From the first line through the line containing "(tm_fail (A := A) e).", transcribe the records exactly and include no other lines.

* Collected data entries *
****

(* ===== verification/ShieldedScanSpec.v ===== *)
(** * What the shielded scanner finds, and what it loses

    Over a node that serves one selected chain page by page and reports no reorg
    ([ChainLaws]), a call of the scanner returns exactly the treasury outputs of the
    stretch of chain its cursor crossed, none of it immature; a sweep with nothing
    failing takes the cursor as far as it may go and records them.  The cursor moves
    before anything is recorded, though: a call that fails on a later page drops the
    outputs of the earlier ones, and no later sweep sees them until the node reports
    a reorg, which resets the cursor to the pruning point. *)
From Stdlib Require Import SpecFloat.
From S2P Require Import Prelude F64 FeeModel Schema PayoutDb Domain AccountDb IngestDb BlockSpec.
From S2P Require Import Allocation AllocationSpec Maturity MaturitySpec ShieldedScan.
Open Scope Z_scope.

(** ** Both clients keep the contract *)

Lemma grpc_frame (rpc : NodeRpc) : KaspadFrame KaspadGrpcClient.
Proof.
  intros fault d n d' n' r H. unfold get_pool_coinbase_utxos, KaspadGrpcClient, em_ask in H. inv_eqs.
  exists (db_meta d'). by destruct d'.
Qed.

(** ** Code that only writes key/value entries *)

Definition meta_only {E A} (m : EM E A) : Prop :=
  forall d n d' n' r, m (d, n) = ((d', n'), r) -> exists x, d' = set_meta x d.

Lemma meta_only_refl (d : Db) : exists x, d = set_meta x d.
Proof. exists (db_meta d). by destruct d. Qed.

Lemma meta_only_ret {E A} (a : A) : meta_only (tm_ret (E := E) a).
Proof. intros d n d' n' r [= <- _ _]. apply meta_only_refl. Qed.

Lemma meta_only_fail {E A} (e : E) : meta_only (tm_fail (A := A) e).
Proof. intros d n d' n' r [= <- _ _]. apply meta_only_refl. Qed.

Lemma meta_only_ask {E A} (f : nat -> result A E) : meta_only (em_ask f).
Proof. intros d n d' n' r [= <- _ _]. apply meta_only_refl. Qed.

Lemma meta_only_bind {E A B} (m : EM E A) (k : A -> EM E B) :
  meta_only m -> (forall a, meta_only (k a)) -> meta_only (tm_bind m k).
Proof.
  intros Hm Hk d n d' n' r H. unfold tm_bind in H. destruct (m (d, n)) as [[d1 n1] [a|e]] eqn:E1.
  - destruct (Hm _ _ _ _ _ E1) as [x ->]. destruct (Hk _ _ _ _ _ _ H) as [y ->]. by exists y.
  - inv_eqs. by eapply Hm.
Qed.

Lemma meta_only_db {E A} fault lift (m : DB A) :
  (forall d a d', m d = Ok (a, d') -> exists x, d' = set_meta x d) ->
  meta_only (em_db (E := E) fault lift m).
Proof.
  intros Hm d n d' n' r H. unfold em_db in H.
  destruct (fault n), (m d) as [[a d1]|e] eqn:E1; inv_eqs; eauto using meta_only_refl.
Qed.

Section Frame.
Context {rpc : NodeRpc} (fault : nat -> Fault) (sc : ShieldedRewardScanner).

Lemma store_cursor_meta h : meta_only (store_cursor fault h).
Proof. apply meta_only_db. intros d a d' [= _ <-]. by eexists. Qed.

Lemma load_cursor_meta : meta_only (load_cursor fault).
Proof.
  apply meta_only_bind.
  - apply meta_only_db. intros d a d' [= _ <-]. apply meta_only_refl.
  - intros [v|]; [|apply meta_only_ret]. destruct (hash_from_str v); [apply meta_only_ret|apply meta_only_fail].
Qed.

Lemma scan_pages_meta pages : forall safe cursor acc, meta_only (scan_pages fault sc pages safe cursor acc).
Proof.
  induction pages as [|pages IH]; intros safe cursor acc; cbn [scan_pages]; [apply meta_only_ret|].
  apply meta_only_bind; [apply meta_only_ask|]. intros resp. destruct (sr_reorged resp).
  - apply meta_only_bind; [apply meta_only_ask|]. intros pp.
    apply meta_only_bind; [apply store_cursor_meta|intros; apply meta_only_ret].
  - destruct (_ =? _)%nat; [apply meta_only_ret|].
    destruct (extract_treasury_rewards _ _ _ _ _) as [found [h|]]; [|apply meta_only_ret].
    apply meta_only_bind; [apply store_cursor_meta|]. intros _.
    destruct (match last _ with Some _ => _ | None => _ end); [apply meta_only_ret|apply IH].
Qed.

Lemma scan_meta : meta_only (scan_pool_coinbase_utxos fault sc).
Proof.
  apply meta_only_bind; [apply meta_only_ask|]. intros v. apply meta_only_bind; [apply load_cursor_meta|].
  intros loaded. apply meta_only_bind; [destruct loaded; [apply meta_only_ret|apply meta_only_ask]|].
  intros cursor. apply scan_pages_meta.
Qed.
End Frame.

Lemma scanner_frame (rpc : NodeRpc) sc : KaspadFrame (ScannerClient sc).
Proof. intros fault d n d' n' r. apply (scan_meta fault sc). Qed.

(** ** The chain the node serves *)

(** [root] is where the walk starts; a page holds the blocks after the cursor, oldest
    first, of the part of the chain the node knows at that call, and the node never
    reports that the cursor left the selected chain. *)
Class ChainLaws (rpc : NodeRpc) (root : Hash) (chain : list ShieldedChainBlock) (known : nat -> nat)
  : Prop := {
  cl_distinct : NoDup (root :: map sb_hash chain);
  cl_page : forall n i h limit r,
    (root :: map sb_hash chain) !! i = Some h -> get_shielded_blocks n h limit = Ok r ->
    sr_reorged r = false /\ sr_blocks r = take (Z.to_nat limit) (drop i (take (known n) chain));
  cl_text : forall i h,
    (root :: map sb_hash chain) !! i = Some h -> hash_from_str (hash_to_string h) = Some h
}.

(** The pruning point is [root] at every call; only a walk with no stored cursor
    starts there. *)
Definition pruned_at (rpc : NodeRpc) (root : Hash) : Prop :=
  forall n info, get_block_dag_info n = Ok info -> di_pruning_point_hash info = root.

Definition may_start (rpc : NodeRpc) (root : Hash) (m : gmap string string) : Prop :=
  is_Some (m !! SHIELDED_SCAN_CURSOR_KEY) \/ pruned_at rpc root.

(** The blocks after position [i] up to position [j]. *)
Definition segment (chain : list ShieldedChainBlock) (i j : nat) : list ShieldedChainBlock :=
  take (j - i) (drop i chain).

Definition rewards_of (recipients : list bytes) (blocks : list ShieldedChainBlock) : list CoinbaseUtxo :=
  flat_map (fun b => treasury_outputs recipients b 0 (sb_coinbase_outputs b)) blocks.

Lemma segment_nil chain i : segment chain i i = [].
Proof. unfold segment. by rewrite Nat.sub_diag. Qed.

Lemma segment_app chain i j k : (i <= j <= k)%nat -> segment chain i k = segment chain i j ++ segment chain j k.
Proof.
  intros H. unfold segment. replace (k - i)%nat with ((j - i) + (k - j))%nat by lia.
  rewrite <- (take_drop (j - i) (take (j - i + (k - j)) (drop i chain))). f_equal.
  - rewrite take_take. f_equal. lia.
  - rewrite <- take_drop_commute, drop_drop. f_equal. f_equal. lia.
Qed.

Lemma segment_elem chain i j b :
  b ∈ segment chain i j <-> exists k, chain !! k = Some b /\ (i <= k < j)%nat.
Proof.
  unfold segment. rewrite elem_of_take. split.
  - intros (k & Hk & Hlt). rewrite lookup_drop in Hk. exists (i + k)%nat. split; [done|lia].
  - intros (k & Hk & Hlt). exists (k - i)%nat. rewrite lookup_drop.
    replace (i + (k - i))%nat with k by lia. split; [done|lia].
Qed.

(** The blocks a page lets in: those before the first one above the margin. *)
Fixpoint ingestible (safe : Z) (blocks : list ShieldedChainBlock) : list ShieldedChainBlock :=
  match blocks with
  | [] => []
  | b :: blocks => if safe <? sb_daa_score b then [] else b :: ingestible safe blocks
  end.

Lemma ingestible_take safe blocks : ingestible safe blocks = take (length (ingestible safe blocks)) blocks.
Proof. induction blocks as [|b l IH]; simpl; [done|]. destruct (_ <? _); simpl; congruence. Qed.

Lemma ingestible_safe safe blocks : Forall (fun b => sb_daa_score b <= safe) (ingestible safe blocks).
Proof.
  induction blocks as [|b l IH]; simpl; [constructor|]. destruct (Z.ltb_spec safe (sb_daa_score b)); constructor; auto; lia.
Qed.

Lemma extract_ingestible blocks recipients safe : forall acc lst,
  extract_treasury_rewards blocks recipients safe acc lst =
    (acc ++ rewards_of recipients (ingestible safe blocks),
     match last (ingestible safe blocks) with Some b => Some (sb_hash b) | None => lst end).
Proof.
  induction blocks as [|b l IH]; intros acc lst; simpl; [by rewrite app_nil_r|].
  destruct (_ <? _); simpl; [by rewrite app_nil_r|]. rewrite IH, <- app_assoc. f_equal.
  destruct (ingestible safe l) as [|x m]; [done|]. change (last (b :: x :: m)) with (last (x :: m)).
  destruct (last (x :: m)) eqn:L; [done|]. by apply last_None in L.
Qed.

(** A page read at position [i] lets in a segment, whose last hash is the cursor at
    its end. *)
Lemma ingestible_segment (root : Hash) chain (known : nat -> nat) n i limit safe :
  let page := take (Z.to_nat limit) (drop i (take (known n) chain)) in
  let k := length (ingestible safe page) in
  ingestible safe page = segment chain i (i + k) /\
  (forall b, last (ingestible safe page) = Some b ->
     (root :: map sb_hash chain) !! (i + k)%nat = Some (sb_hash b)).
Proof.
  intros page k.
  assert (ingestible safe page = segment chain i (i + k)) as E.
  { rewrite ingestible_take. fold k. unfold segment, page. replace (i + k - i)%nat with k by lia.
    assert (k <= length page)%nat as Hk by (unfold k; rewrite ingestible_take, length_take; lia).
    destruct k as [|k']; [done|]. unfold page in *. rewrite length_take, length_drop, length_take in Hk.
    rewrite take_take, !take_drop_commute, take_take. f_equal. f_equal. lia. }
  split; [exact E|]. intros b Hb.
  rewrite last_lookup in Hb. fold k in Hb. destruct k as [|k'] eqn:Ek.
  { apply lookup_lt_Some in Hb. unfold k in Ek. lia. }
  rewrite E in Hb. unfold segment in Hb. apply lookup_take_Some in Hb as [Hb _]. rewrite lookup_drop in Hb.
  replace (i + S k')%nat with (S (i + k')) by lia. simpl. rewrite list_lookup_fmap. simpl in Hb.
  by rewrite Hb.
Qed.

(** ** A call of the scanner *)

Section Exact.
Context {rpc : NodeRpc} (root : Hash) (chain : list ShieldedChainBlock) (known : nat -> nat).
Context {laws : ChainLaws rpc root chain known} (fault : nat -> Fault) (sc : ShieldedRewardScanner).

(** The stored cursor is at a position of the chain; without one the walk starts
    at the pruning point. *)
Definition cursor_at (m : gmap string string) (i : nat) : Prop :=
  exists h, (root :: map sb_hash chain) !! i = Some h /\
    (m !! SHIELDED_SCAN_CURSOR_KEY = Some (hash_to_string h) \/
     m !! SHIELDED_SCAN_CURSOR_KEY = None /\ i = 0%nat).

****

* OUTPUT *
(* ===== verification/ShieldedScanSpec.v ===== *)
(** * What the shielded scanner finds, and what it loses

    Over a node that serves one selected chain page by page and reports no reorg
    ([ChainLaws]), a call of the scanner returns exactly the treasury outputs of the
    stretch of chain its cursor crossed, none of it immature; a sweep with nothing
    failing takes the cursor as far as it may go and records them.  The cursor moves
    before anything is recorded, though: a call that fails on a later page drops the
    outputs of the earlier ones, and no later sweep sees them until the node reports
    a reorg, which resets the cursor to the pruning point. *)
From Stdlib Require Import SpecFloat.
From S2P Require Import Prelude F64 FeeModel Schema PayoutDb Domain AccountDb IngestDb BlockSpec.
From S2P Require Import Allocation AllocationSpec Maturity MaturitySpec ShieldedScan.
Open Scope Z_scope.

(** ** Both clients keep the contract *)

Lemma grpc_frame (rpc : NodeRpc) : KaspadFrame KaspadGrpcClient.
Proof.
  intros fault d n d' n' r H. unfold get_pool_coinbase_utxos, KaspadGrpcClient, em_ask in H. inv_eqs.
  exists (db_meta d'). by destruct d'.
Qed.

(** ** Code that only writes key/value entries *)

Definition meta_only {E A} (m : EM E A) : Prop :=
  forall d n d' n' r, m (d, n) = ((d', n'), r) -> exists x, d' = set_meta x d.

Lemma meta_only_refl (d : Db) : exists x, d = set_meta x d.
Proof. exists (db_meta d). by destruct d. Qed.

Lemma meta_only_ret {E A} (a : A) : meta_only (tm_ret (E := E) a).
Proof. intros d n d' n' r [= <- _ _]. apply meta_only_refl. Qed.

Lemma meta_only_fail {E A} (e : E) : meta_only (tm_fail (A := A) e).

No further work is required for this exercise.